--- Data records Enclosed Below ---

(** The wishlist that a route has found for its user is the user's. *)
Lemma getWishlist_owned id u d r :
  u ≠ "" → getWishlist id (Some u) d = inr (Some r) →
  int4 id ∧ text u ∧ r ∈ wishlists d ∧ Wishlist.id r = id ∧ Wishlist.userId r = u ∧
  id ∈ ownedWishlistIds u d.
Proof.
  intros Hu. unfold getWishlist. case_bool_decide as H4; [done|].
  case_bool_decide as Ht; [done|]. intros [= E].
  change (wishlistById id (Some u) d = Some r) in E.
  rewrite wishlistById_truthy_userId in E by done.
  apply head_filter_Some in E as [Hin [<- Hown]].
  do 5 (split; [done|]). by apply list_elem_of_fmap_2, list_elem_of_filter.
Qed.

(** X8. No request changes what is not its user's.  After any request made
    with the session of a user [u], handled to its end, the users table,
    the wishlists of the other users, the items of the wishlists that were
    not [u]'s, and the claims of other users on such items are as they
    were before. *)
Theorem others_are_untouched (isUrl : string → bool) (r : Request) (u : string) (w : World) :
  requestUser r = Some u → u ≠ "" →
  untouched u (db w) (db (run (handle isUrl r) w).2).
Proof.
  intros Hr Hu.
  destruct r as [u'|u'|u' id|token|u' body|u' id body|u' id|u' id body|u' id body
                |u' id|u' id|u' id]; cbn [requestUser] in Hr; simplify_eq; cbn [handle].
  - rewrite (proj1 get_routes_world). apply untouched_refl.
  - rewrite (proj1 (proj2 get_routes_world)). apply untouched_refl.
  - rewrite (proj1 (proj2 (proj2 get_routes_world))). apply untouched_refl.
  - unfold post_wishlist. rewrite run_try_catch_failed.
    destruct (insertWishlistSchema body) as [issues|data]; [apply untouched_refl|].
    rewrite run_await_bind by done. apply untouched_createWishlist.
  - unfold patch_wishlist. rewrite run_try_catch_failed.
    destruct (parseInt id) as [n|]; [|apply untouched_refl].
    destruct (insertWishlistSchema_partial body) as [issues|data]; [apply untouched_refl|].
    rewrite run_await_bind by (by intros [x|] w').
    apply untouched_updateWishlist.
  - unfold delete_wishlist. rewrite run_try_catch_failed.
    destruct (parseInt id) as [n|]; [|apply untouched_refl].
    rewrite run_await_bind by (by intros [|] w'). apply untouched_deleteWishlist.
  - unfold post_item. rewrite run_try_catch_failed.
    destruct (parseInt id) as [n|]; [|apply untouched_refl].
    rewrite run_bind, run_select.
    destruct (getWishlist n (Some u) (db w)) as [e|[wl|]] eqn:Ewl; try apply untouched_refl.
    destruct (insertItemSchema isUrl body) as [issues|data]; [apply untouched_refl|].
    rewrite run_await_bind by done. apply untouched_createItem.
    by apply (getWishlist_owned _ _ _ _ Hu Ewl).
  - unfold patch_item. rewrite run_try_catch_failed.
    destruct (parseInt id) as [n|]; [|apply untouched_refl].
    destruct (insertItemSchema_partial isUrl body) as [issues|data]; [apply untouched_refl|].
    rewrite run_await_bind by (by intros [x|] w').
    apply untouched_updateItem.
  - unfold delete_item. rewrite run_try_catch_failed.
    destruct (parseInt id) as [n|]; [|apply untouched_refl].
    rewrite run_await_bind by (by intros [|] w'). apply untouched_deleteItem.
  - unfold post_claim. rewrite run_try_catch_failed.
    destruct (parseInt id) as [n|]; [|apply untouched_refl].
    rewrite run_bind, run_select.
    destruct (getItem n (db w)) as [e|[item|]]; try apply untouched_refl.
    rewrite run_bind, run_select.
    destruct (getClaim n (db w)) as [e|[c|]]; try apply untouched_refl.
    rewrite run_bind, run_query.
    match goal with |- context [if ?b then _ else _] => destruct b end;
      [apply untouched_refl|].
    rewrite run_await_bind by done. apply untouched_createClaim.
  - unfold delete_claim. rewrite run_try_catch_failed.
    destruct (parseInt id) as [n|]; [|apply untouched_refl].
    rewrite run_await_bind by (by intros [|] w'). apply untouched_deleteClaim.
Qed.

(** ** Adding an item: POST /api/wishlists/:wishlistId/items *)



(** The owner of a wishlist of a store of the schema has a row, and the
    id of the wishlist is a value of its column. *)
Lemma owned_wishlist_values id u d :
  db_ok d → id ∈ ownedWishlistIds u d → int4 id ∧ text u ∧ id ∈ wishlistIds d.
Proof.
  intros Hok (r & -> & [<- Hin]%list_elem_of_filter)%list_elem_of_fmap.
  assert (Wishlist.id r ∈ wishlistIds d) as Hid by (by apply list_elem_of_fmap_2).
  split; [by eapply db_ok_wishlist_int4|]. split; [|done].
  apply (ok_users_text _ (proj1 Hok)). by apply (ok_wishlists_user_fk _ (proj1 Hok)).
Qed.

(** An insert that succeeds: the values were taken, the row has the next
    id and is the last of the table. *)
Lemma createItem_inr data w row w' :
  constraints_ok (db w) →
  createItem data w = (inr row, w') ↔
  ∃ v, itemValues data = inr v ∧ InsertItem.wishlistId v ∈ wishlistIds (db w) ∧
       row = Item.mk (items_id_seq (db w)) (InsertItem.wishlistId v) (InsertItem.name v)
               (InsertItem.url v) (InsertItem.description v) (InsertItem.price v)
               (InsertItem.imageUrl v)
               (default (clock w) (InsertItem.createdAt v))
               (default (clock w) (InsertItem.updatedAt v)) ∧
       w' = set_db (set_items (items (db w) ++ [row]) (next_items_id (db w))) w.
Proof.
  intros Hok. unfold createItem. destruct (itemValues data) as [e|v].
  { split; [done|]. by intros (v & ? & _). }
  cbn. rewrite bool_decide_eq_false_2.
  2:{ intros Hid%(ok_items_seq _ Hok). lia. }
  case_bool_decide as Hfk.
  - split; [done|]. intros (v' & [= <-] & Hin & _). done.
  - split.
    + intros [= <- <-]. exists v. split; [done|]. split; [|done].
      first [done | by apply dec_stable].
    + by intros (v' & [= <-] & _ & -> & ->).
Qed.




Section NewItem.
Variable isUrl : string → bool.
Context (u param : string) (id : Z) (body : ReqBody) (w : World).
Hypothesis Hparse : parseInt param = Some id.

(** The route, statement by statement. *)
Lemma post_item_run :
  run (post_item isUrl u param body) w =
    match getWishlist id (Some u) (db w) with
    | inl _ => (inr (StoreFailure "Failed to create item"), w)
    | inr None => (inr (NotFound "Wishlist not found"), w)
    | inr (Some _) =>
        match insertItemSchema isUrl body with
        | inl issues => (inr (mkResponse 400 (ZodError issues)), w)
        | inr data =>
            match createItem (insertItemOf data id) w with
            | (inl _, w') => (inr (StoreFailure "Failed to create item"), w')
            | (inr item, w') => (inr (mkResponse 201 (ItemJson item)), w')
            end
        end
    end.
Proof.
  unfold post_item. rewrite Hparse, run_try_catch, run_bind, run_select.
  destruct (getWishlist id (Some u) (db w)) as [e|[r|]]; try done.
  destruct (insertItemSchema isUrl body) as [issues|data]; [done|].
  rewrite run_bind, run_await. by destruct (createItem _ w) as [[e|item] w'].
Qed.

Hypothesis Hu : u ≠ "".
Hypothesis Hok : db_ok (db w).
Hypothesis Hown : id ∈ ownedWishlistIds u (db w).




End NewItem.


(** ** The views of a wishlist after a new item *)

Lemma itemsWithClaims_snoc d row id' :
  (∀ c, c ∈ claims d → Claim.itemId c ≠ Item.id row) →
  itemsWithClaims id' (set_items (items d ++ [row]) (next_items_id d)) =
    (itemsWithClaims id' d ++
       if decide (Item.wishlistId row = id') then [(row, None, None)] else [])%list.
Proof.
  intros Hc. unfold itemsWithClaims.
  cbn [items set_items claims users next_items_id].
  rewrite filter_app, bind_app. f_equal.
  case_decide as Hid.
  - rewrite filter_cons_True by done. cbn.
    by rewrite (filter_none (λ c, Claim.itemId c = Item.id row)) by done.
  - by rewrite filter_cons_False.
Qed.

--- End of Enclosed Data records ---

**What is required**
Above are records; repeat only the lines starting at the line with "id ∈ ownedWishlistIds u d." and ending at the line with "rewrite wishlistById_truthy_userId in", exactly as they appear, both included.

**Task response**
  id ∈ ownedWishlistIds u d.
Proof.
  intros Hu. unfold getWishlist. case_bool_decide as H4; [done|].
  case_bool_decide as Ht; [done|]. intros [= E].
  change (wishlistById id (Some u) d = Some r) in E.
  rewrite wishlistById_truthy_userId in E by done.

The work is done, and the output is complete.